しかしそんな中、働き始めて一年しないうちに祖母が痴呆症になった。

 実家の家族も終日介護をする事は難しく、そうなるとやむなく施設に入ってもらおうかという話になる。けれども近在の施設に空きが見つからず、仕方なしに家を出ていた啓吾に帰ってくるように懇願された。


 とりあえず話し合いをという事で帰ってきた実家で、介護に疲れて持病を悪化させつつある祖父と、自分が誰か判らずお客さん扱いする祖母、疲れ切って血色の悪い両親を見て家に帰る事を即決した。

「啓吾さんおばあちゃん子だったから、ボケちゃったおばあちゃん見て衝撃だったって」

「そっかあ……」

 自分の事ではないけれど、いずれ来るかもしれない未来を想像して、ハルカも神妙な顔になる。


 何より辛かったのは、祖母はいわゆるまだら認知症というもので、正常な時とそうでない時があり、正常な時は普通に会話もできるし記憶も確かだったのだそうだ。

 そのため正常でない時の自分の言った事や行動が最初は信じられず、それを認識するようになると、今度は家族に対する罪悪感で苦しんでいたのだという。

 啓吾は時に泣きながら家族に謝罪を繰り返す祖母を六年間見てきた。

 祖母の症状が徐々に進み、まともでいられる時間が減る中、時折小原の美容室のヘルプで働きながら、祖母の面倒を一番見ていたらしい。

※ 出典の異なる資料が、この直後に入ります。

Lemma settle_wp n mode w : follows [] w → NoDup (map kt_payout_id (transfers (w_db w))) →
  wp (follows []) (settle_pending treasury_script prefix n mode) (λ _, follows []) w.
Proof.
  intros Hw Hnd. unfold settle_pending. apply wp_bind, wp_map_err, wp_query; [done..|]. intros ks rs _ [= <-].
  set (ks := list_krc20_by_status _ _ _).
  assert (Hks : follows ks (world_replies rs w)).
  { split; [apply Hw|]. intros k Hk. by apply list_by_status_sub in Hk as [? _]. }
  assert (Hn : NoDup (map kt_payout_id ks)) by by apply list_by_status_nodup. clearbody ks.
  apply wp_bind. apply (wp_weaken _ (follows ks)); [|apply follows_nil].
  eapply wp_attempt_keeps; [by apply (wp_node_read _ (follows_closed ks) _ (λ _ _, True))|]. intros est w1 Hw1.
  apply (wp_weaken _ (follows [])); [|done]. apply wp_bind. eapply wp_mono.
  - apply (wp_for_each _ _ _ (λ ks _ w', follows ks w' ∧ NoDup (map kt_payout_id ks))); [|by intros ? ? [? _]|done].
    intros k rest st w2 [[Hr2 Hin2] Hn2]. simpl in Hn2. apply NoDup_cons in Hn2 as [Hk2 Hn2].
    assert (Hw2 : follows rest w2) by (split; [done|]; set_solver).
    unfold settle_one. apply wp_bind. apply (wp_weaken _ (follows rest)); [|apply follows_nil].
    eapply wp_mono; [apply (advance_wp rest); [|done|set_solver]|].
    + intros k' Hk' Heq. apply Hk2. rewrite <- Heq. by apply list_elem_of_fmap_2.
    + intros [r ledger] w3 _ Hw3. apply wp_ret; [by eapply follows_nil|done].
  - intros st w2 Hw2 _. by apply wp_ret.
Qed.
(** *** The schema *)

Lemma plan_recipient_steps price params amt cid now el d r :
  plan_recipient prefix price params amt cid now el d = Ok (Some r) → rtc repo_step d r.
Proof.
  unfold plan_recipient. intros (n & _ & H)%result_bind_Ok. case_bool_in H; [done|].
  destruct (i64_try_from n); [|done]. apply result_bind_Ok in H as (redeem & _ & H).
  apply result_bind_Ok in H as (p2sh & _ & H). apply result_bind_Ok in H as ([p d1] & H1%map_error_Ok & H).
  apply result_bind_Ok in H as ([k d2] & H2%map_error_Ok & [= <-]).
  eapply rtc_l; [by eapply step_ensure_payout|]. by eapply rtc_once, step_ensure_krc20.
Qed.
Definition consolidation_engine (cfg : RuntimeConfig) : result MainError (option (Engine ConsolidationEngineConfig)) :=
  if rc_consolidation_enabled cfg then
    let c := rc_consolidation cfg in
    secret ← secret_of (sf_key_source c);
    _ ← reach ConsolidationNode;
    Ok (Some {| en_config := consolidation_engine_config cfg; en_poll_interval := sf_poll_interval c;
                en_lock_wait := sf_poll_interval c / 4; en_lock_namespace := TREASURY_SPEND_LOCK_NAMESPACE; en_secret := secret |})
  else Ok None.

Definition bridge_config (cfg : RuntimeConfig) : BridgeServerConfig :=
  {| bs_instance_id := rc_instance_id cfg; bs_stratum_port := rc_stratum_port cfg; bs_stratum_ports := rc_stratum_ports cfg;
     bs_kaspad_address := rc_kaspad_url cfg; bs_prom_port := rc_prom_port cfg; bs_print_stats := false; bs_log_to_file := false;
     bs_health_check_port := rc_health_check_port cfg; bs_block_wait_time := 500 * 1000000;
     bs_min_share_diff := rc_min_share_diff cfg; bs_var_diff := rc_var_diff cfg; bs_shares_per_min := rc_shares_per_min cfg;
     bs_var_diff_stats := false; bs_extranonce_size := 2; bs_pow2_clamp := true; bs_coinbase_tag_suffix := None;
     bs_proxy_protocol := rc_proxy_protocol cfg |}.

(** The pool of the API: its own when a read-only URL is set. *)
Definition is_some {A} (o : option A) : bool := match o with Some _ => true | None => false end.
Definition api_pool (cfg : RuntimeConfig) : result MainError unit :=
  if is_some (rc_api_bind cfg) || is_some (rc_health_bind cfg) then
    match rc_api_database_url cfg with
    | Some url => if bool_decide (url = EmptyString) then Ok tt else reach ApiDb
    | None => Ok tt
    end
  else Ok tt.

Record Services := {
  sv_treasury : Address; sv_fee : FeeConfig; sv_tier : TierClassifierKind; sv_maturity : MaturityConfig; sv_maturity_poll : Z;
  sv_network : string; sv_recorder : option string; sv_kas : option (Engine PayoutEngineConfig);
  sv_krc20 : option (Engine Krc20PayoutEngineConfig); sv_consolidation : option (Engine ConsolidationEngineConfig);
  sv_bridge : BridgeServerConfig }.

Definition assemble (cfg : RuntimeConfig) : result MainError Services :=
  coinbase_override ← treasury_of cfg;
  _ ← reach BridgeNode;
  _ ← reach TrackerNode;
  fee ← match FeeConfig_new (rc_fee_topline_bps cfg) with Some f => Ok f | None => Err FeeInvalid end;
  _ ← match rc_tier_classifier cfg with TStatic => Ok tt | TKasplex => reach KasplexHttp end;
  _ ← api_pool cfg;
  network ← match ConsumerConfig_new (rc_network cfg) with Ok n => Ok n | Err e => Err (ConsumerInvalid e) end;
  kas ← kas_engine cfg;
  krc20 ← krc20_engine cfg;
  consolidation ← consolidation_engine cfg;
  Ok {| sv_treasury := coinbase_override; sv_fee := fee; sv_tier := rc_tier_classifier cfg; sv_maturity := rc_maturity cfg;
        sv_maturity_poll := rc_maturity_poll_interval cfg; sv_network := network; sv_recorder := rc_event_record_path cfg;
        sv_kas := kas; sv_krc20 := krc20; sv_consolidation := consolidation; sv_bridge := bridge_config cfg |}.

(** [broadcast::channel]: the capacity is positive and at most half of [usize]. *)
Definition broadcast_channel (capacity : Z) : exec unit := if (0 <? capacity) && (capacity <=? u64_max / 2) then Ret tt else Panic.

Definition daemon (cfg : RuntimeConfig) : exec (result MainError Services) :=
  if up MainDb then _ ← broadcast_channel (rc_broadcast_capacity cfg); mret (assemble cfg) else mret (Err (Unreachable MainDb)).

 ようやく施設の空きが出来て、祖母が特別養護老人ホームに入ったのは今年の一月。

 施設に入り、別れる時の祖母の『今までありがとうね』という言葉が別れの挨拶のようで、啓吾はこのまままた一人で暮らし始める気にはなれなかった。せめて息を引き取るその日まで、時折様子を見に行って過ごしたい――――

 そんな話を先日のデートの時、啓吾は語ったのだそうだ。

 ハルカは付き合い始めの一か月でする話かと思う反面、このまま行くと最後まで見取るつもりだったと感じる啓吾の行動に感心もしていた。

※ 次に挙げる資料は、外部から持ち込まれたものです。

(** A step that keeps guard, tickets and handler only has to say what it does to the connections. *)
Lemma touched_ok s live queue : server_ok s → Forall2 same_conn (se_live s) live → Forall2 same_conn (se_queue s) queue →
  server_ok (server_with (se_guard s) (se_tickets s) live queue (se_handler s) s).
Proof.
  intros [] Hl Hq. assert (open_uids (server_with (se_guard s) (se_tickets s) live queue (se_handler s) s) = open_uids s) as Hu
    by (unfold open_uids; simpl; by rewrite (same_conn_uids _ _ Hl), (same_conn_uids _ _ Hq)).
  split; rewrite ?Hu; simpl; try done.
  - eapply same_conn_Forall; [|by apply Forall2_app|done]. intros c c' (Hid & Huid & _) Hc. congruence.
  - eapply same_conn_Forall; [|exact Hl|done]. intros c c' (_ & Huid & Ha) (ip & Hin & Hr). exists ip. by rewrite Huid, Ha.
Qed.

Lemma reordered_ok s queue : server_ok s → queue ≡ₚ se_queue s →
  server_ok (server_with (se_guard s) (se_tickets s) (se_live s) queue (se_handler s) s).
Proof.
  intros [] Hq. assert (open_uids (server_with (se_guard s) (se_tickets s) (se_live s) queue (se_handler s) s) ≡ₚ open_uids s) as Hu
    by (unfold open_uids; simpl; by rewrite Hq).
  split; rewrite ?Hu; simpl; try done.
  - by rewrite Hq.
  - intros id Hid. rewrite Hu. by apply so_clients0.
Qed.

Lemma guard_touched_ok s guard : server_ok s → guard_inv config {| ga_map := guard; ga_tickets := map snd (se_tickets s) |} →
  server_ok (server_with guard (se_tickets s) (se_live s) (se_queue s) (se_handler s) s).
Proof. by intros [] Hg. Qed.

Lemma open_uids_end i s c : se_live s !! i = Some c → open_uids (task_end i s) ≡ₚ open_uids s.
Proof.
  intros Hi. unfold task_end, open_uids. rewrite Hi. simpl. rewrite map_app. simpl. change (session_uid (set_disconnecting true c)) with (session_uid c).
  rewrite (delete_Permutation (se_live s) i c Hi) at 2. simpl. rewrite app_assoc. by rewrite <- Permutation_cons_append.
Qed.

Lemma task_end_ok i s : server_ok s → server_ok (task_end i s).
Proof.
  intros Hok. destruct (se_live s !! i) as [c|] eqn:Hi; [|unfold task_end; by rewrite Hi]. destruct Hok.
  pose proof (open_uids_end i s c Hi) as Hu. pose proof (delete_Permutation (se_live s) i c Hi) as Hp.
  assert (closed_uids (task_end i s) = closed_uids s ∧ se_handler (task_end i s) = se_handler s ∧ se_next_uid (task_end i s) = se_next_uid s ∧
    se_disconnects (task_end i s) = se_disconnects s) as (Hcl & Hh & Hn & Hdc) by (unfold task_end; by rewrite Hi).
  split; rewrite ?Hcl, ?Hh, ?Hn, ?Hdc, ?Hu; try done.
  - unfold task_end. by rewrite Hi.
  - unfold task_end. rewrite Hi. simpl. rewrite Hp in so_ids0. simpl in so_ids0. apply Forall_cons in so_ids0 as [Hc Hrest].
    rewrite app_assoc. apply Forall_app. split; [done|]. by constructor.
  - intros id Hid. rewrite Hu. by apply so_clients0.
  - unfold task_end. rewrite Hi. simpl. rewrite Hp in so_tickets0. by apply Forall_cons in so_tickets0 as [_ ?].
Qed.

Lemma ticket_drop_ok i u ip s : se_tickets s !! i = Some (u, ip) → u ∉ map session_uid (se_live s) → server_ok s → server_ok (ticket_drop i s).
Proof.
  intros Hi Hu []. unfold ticket_drop. rewrite Hi. split; simpl; try done.
  - rewrite <- (take_drop_middle _ _ _ Hi), map_app in so_guard0. simpl in so_guard0.
    rewrite delete_take_drop, map_app. by apply drop_inv.
  - rewrite Forall_forall in so_tickets0. apply Forall_forall. intros c Hc. destruct (so_tickets0 c Hc) as (ip' & Hin & Hr).
    exists ip'. split; [|done]. rewrite (delete_Permutation _ _ _ Hi) in Hin. apply elem_of_cons in Hin as [[= He _]|]; [|done].
    destruct Hu. rewrite <- He. by apply list_elem_of_In, in_map, list_elem_of_In.
Qed.

Lemma disconnect_turn_ok now corr s : server_ok s → server_ok (disconnect_turn now corr s).
Proof.
  intros Hok. unfold disconnect_turn. destruct (se_queue s) as [|c queue] eqn:Hq; [done|].
  destruct (on_disconnect now corr c (se_handler s)) as [[event c'] handler] eqn:Hd. destruct Hok.
  assert (open_uids s ≡ₚ session_uid c :: (map session_uid (se_live s) ++ map session_uid queue)) as Hu
    by (unfold open_uids; rewrite Hq; simpl; by rewrite Permutation_middle).
  assert (client_counter handler = client_counter (se_handler s)) as Hcc by (unfold on_disconnect in Hd; injection Hd as _ _ <-; by destruct (client_id _)).
  assert (∀ id, is_Some (clients handler !! id) → is_Some (clients (se_handler s) !! id) ∧ (id = ctx_id c → id ≤ 0)) as Hcl.
  { intros id. unfold on_disconnect in Hd. injection Hd as _ _ <-. unfold client_id. simpl. destruct (Z.ltb_spec 0 (ctx_id c)) as [Hpos|Hpos]; simpl.
    - destruct (decide (id = ctx_id c)) as [-> |Hne]; [by rewrite lookup_delete_eq; intros [? ?]|]. rewrite lookup_delete_ne by done. naive_solver.
    - intros Hid. split; [done|lia]. }
  assert (match event with Some e => closed_uid e = Some (session_uid c) | None => True end) as Hev
    by (unfold on_disconnect in Hd; injection Hd as <- _ _; simpl; destruct (non_empty _), (worker_opt _); done).
  set (s' := count_disconnect event _).
  assert (open_uids s' = map session_uid (se_live s) ++ map session_uid queue) as Hu' by done.
  assert (∃ rest, open_uids s ++ closed_uids s ≡ₚ (open_uids s' ++ closed_uids s') ++ rest) as [rest Hrest].
  { assert (closed_uids s' = closed_uids s ++ match event with Some _ => [session_uid c] | None => [] end) as Hcs.
    { unfold s', closed_uids. simpl. rewrite omap_app. f_equal. destruct event as [e|]; [|done]. simpl. by rewrite Hev. }
    destruct event as [e|]; [exists []|exists [session_uid c]]; rewrite Hu, Hu', Hcs, ?app_nil_r; [|by rewrite <- Permutation_cons_append].
    rewrite app_assoc. by rewrite <- Permutation_cons_append. }
  split; try done.
  - simpl. congruence.
  - rewrite Hq in so_ids0. apply Forall_app in so_ids0 as [Hl Hqs]. apply Forall_cons in Hqs as [_ Hqs]. by apply Forall_app.
  - rewrite Hrest in so_fresh0. by apply Forall_app in so_fresh0 as [? _].
  - rewrite Hrest in so_once0. by apply NoDup_app in so_once0 as [? _].
  - rewrite Hu'. rewrite Hu in so_count0. simpl in *. lia.
  - intros id Hid. destruct (Hcl id Hid) as [Hin Hle]. destruct (so_clients0 id Hin) as [|Ho]; [by left|].
    rewrite Hu in Ho. apply elem_of_cons in Ho as [He|Ho]; [|by right].
    rewrite Hq in so_ids0. apply Forall_app in so_ids0 as [_ Hqs]. apply Forall_cons in Hqs as [Hidc _].
    rewrite Forall_app in so_fresh0. destruct so_fresh0 as [Hf _]. rewrite Hu in Hf. apply Forall_cons in Hf as [[Hc1 _] _]. left. lia.
Qed.

Lemma accept_ok now peer s : se_next_uid (accept config proxy_protocol now peer s).2 ≤ i32_max → server_ok s →
  server_ok (accept config proxy_protocol now peer s).2.
Proof.
  intros Hmax Hok. unfold accept in *. destruct (client_address proxy_protocol peer) as [[[ip port] stream]|a]; [|done].
  destruct (try_accept_connection config ip now (se_guard s)) as [[u|r] guard] eqn:Ht.
  2: { apply guard_touched_ok; [done|]. destruct Hok. by apply (accept_inv config config_ok ip now _ _ _ (Err r) so_guard0). }
  simpl in *. destruct Hok. set (ctx := set_ctx_id _ _) in *. set (s' := next_uid _).
  assert (open_uids s' ≡ₚ se_next_uid s :: open_uids s) as Hu.
  { unfold open_uids. simpl. rewrite map_app. simpl. rewrite <- app_assoc. simpl. by rewrite <- Permutation_middle. }
  split; simpl.
  - by apply (accept_inv config config_ok ip now _ _ _ (Ok u) so_guard0).
  - unfold i32_wrapping_succ. rewrite so_counter0, (proj2 (Z.ltb_lt _ _)) by lia. lia.
  - lia.
  - rewrite <- app_assoc. apply Forall_app in so_ids0 as [Hl Hq]. apply Forall_app. split; [done|]. constructor; [|done]. simpl. lia.
  - rewrite Hu. constructor; [lia|]. eapply Forall_impl; [exact so_fresh0|]. simpl. lia.
  - rewrite Hu. constructor; [|done]. intros Hin. rewrite Forall_forall in so_fresh0. specialize (so_fresh0 _ Hin). simpl in so_fresh0. lia.
  - rewrite Hu. simpl. lia.
  - intros id. rewrite Hu, so_counter0. destruct (decide (id = se_next_uid s - 1)) as [-> |Hne].
    + intros _. right. apply elem_of_cons. left. lia.
    + rewrite lookup_insert_ne by congruence. intros Hid. destruct (so_clients0 id Hid); [by left|right]. by apply elem_of_cons; right.
  - apply Forall_app. split.
    + eapply Forall_impl; [exact so_tickets0|]. intros c (ip' & Hin & Hr). exists ip'. split; [by apply elem_of_cons; right|done].
    + constructor; [|constructor]. exists ip. split; [apply elem_of_cons; by left|done].
Qed.

Lemma server_step_ok s s' : se_next_uid s' ≤ i32_max → server_step s s' → server_ok s → server_ok s'.
Proof.
  intros Hmax Hs Hok. destruct Hs as [now peer|ip now|live queue Hl Hq|queue Hq|i|i u ip Hi Hu|now corr|].
  - by apply accept_ok.
  - apply guard_touched_ok; [done|]. destruct (try_consume_frame config secs ip now (se_guard s)) as [ok m'] eqn:Hf. destruct Hok. by apply (frame_inv config secs ip now _ _ _ ok so_guard0).
  - by apply touched_ok.
  - by apply reordered_ok.
  - by apply task_end_ok.
  - by apply (ticket_drop_ok i u ip).
  - by apply disconnect_turn_ok.
  - unfold server_stop, disconnect_all. set (live := map _ (se_live s)).
    assert (Forall2 same_conn (se_live s) live) as Hl.
    { unfold live. apply Forall2_fmap_r. apply Forall_Forall2_diag, Forall_true. intros c. unfold compose. by destruct (bool_decide (is_Some (clients (se_handler s) !! ctx_id c))). }
    assert (Forall2 same_conn (se_queue s) (se_queue s)) as Hq by (by apply Forall_Forall2_diag, Forall_true).
    destruct (touched_ok s live (se_queue s) Hok Hl Hq). split; try done. by intros id [? Hid].
Qed.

 介護の話は誰も逃れる事の出来ない課題であると同時に、自分の力で暮らせなくなった高齢者がその後辿(たど)る様々な道を思うと、身に詰まされる思いがよぎる。

 施設に入りそのまま寂しく息を引き取る人、子供の家や子供の家の近くの施設に行って町を離れる人、入院先の病院で息を引き取る人、自宅である日突然息を引き取る人……ハルカも実際に目の当たりにし、色々な人の話を聞き、そんな現実を知って来ていた。

 人それぞれであり、誰が幸せで不幸かとは一概に言えない。

 この町のような山間部は施設の数が少なく、やむを得ず家族が介護をするうち崩壊する家もあったし、頑なに介護を拒み死んでいく人もいた。

 介護を続ける意思のある孫と、子供たちに迷惑を掛けたくないと願う祖母。今回の場合は、お互いにとってまだ良い方の結果となったのだろうとハルカは思う。


「その話を聞いててね、私もおばあちゃんに会いたいって言ったの」

「……」

 話の内容からそこでどうして会いたいと言えるのか、ひふみの言葉にハルカは耳を疑う。長い付き合いだけに、興味本位でも社交辞令でもないと知っているからだ。

「何でまた?会うって啓ちゃんの彼女って言いに行くって事?」

「ええとねえ、結婚相手ですって……言うつもりで……」

「いやいや、プロポーズすっ飛ばしてそれは……」

「いやそれが、この前のデートでさ、おばあちゃんの話の後実は……」

「展開早すぎ!」

 ハルカは今度はさすがに我慢できずに大声を出してしまった。

 その声にびっくりしたおかみさんと社長さんが店の方にやって来て、商品の電話注文対応並みの素っ気なさで、ひふみからプロポーズを受けた事を報告される事となる。

 全員がひふみらしいと思う一方、すんなりいきすぎて心配になったらしいおかみさんの詰問を、ひふみはその後三十分ばかり受ける事となった。


 後日、ひふみは啓吾と共に祖母のいる施設を訪れた。

 幸い祖母は正常な状態で、啓吾に(すが)って『よかったよかった』と泣き続けたという。

 施設の出口で展開早いなと今更ひふみは感じていたが、こんな調子でこれからも別にうまくやれそうだとも思って、同じく流れの速さに戸惑っている啓吾に微笑むと、その手を取って車に向かった。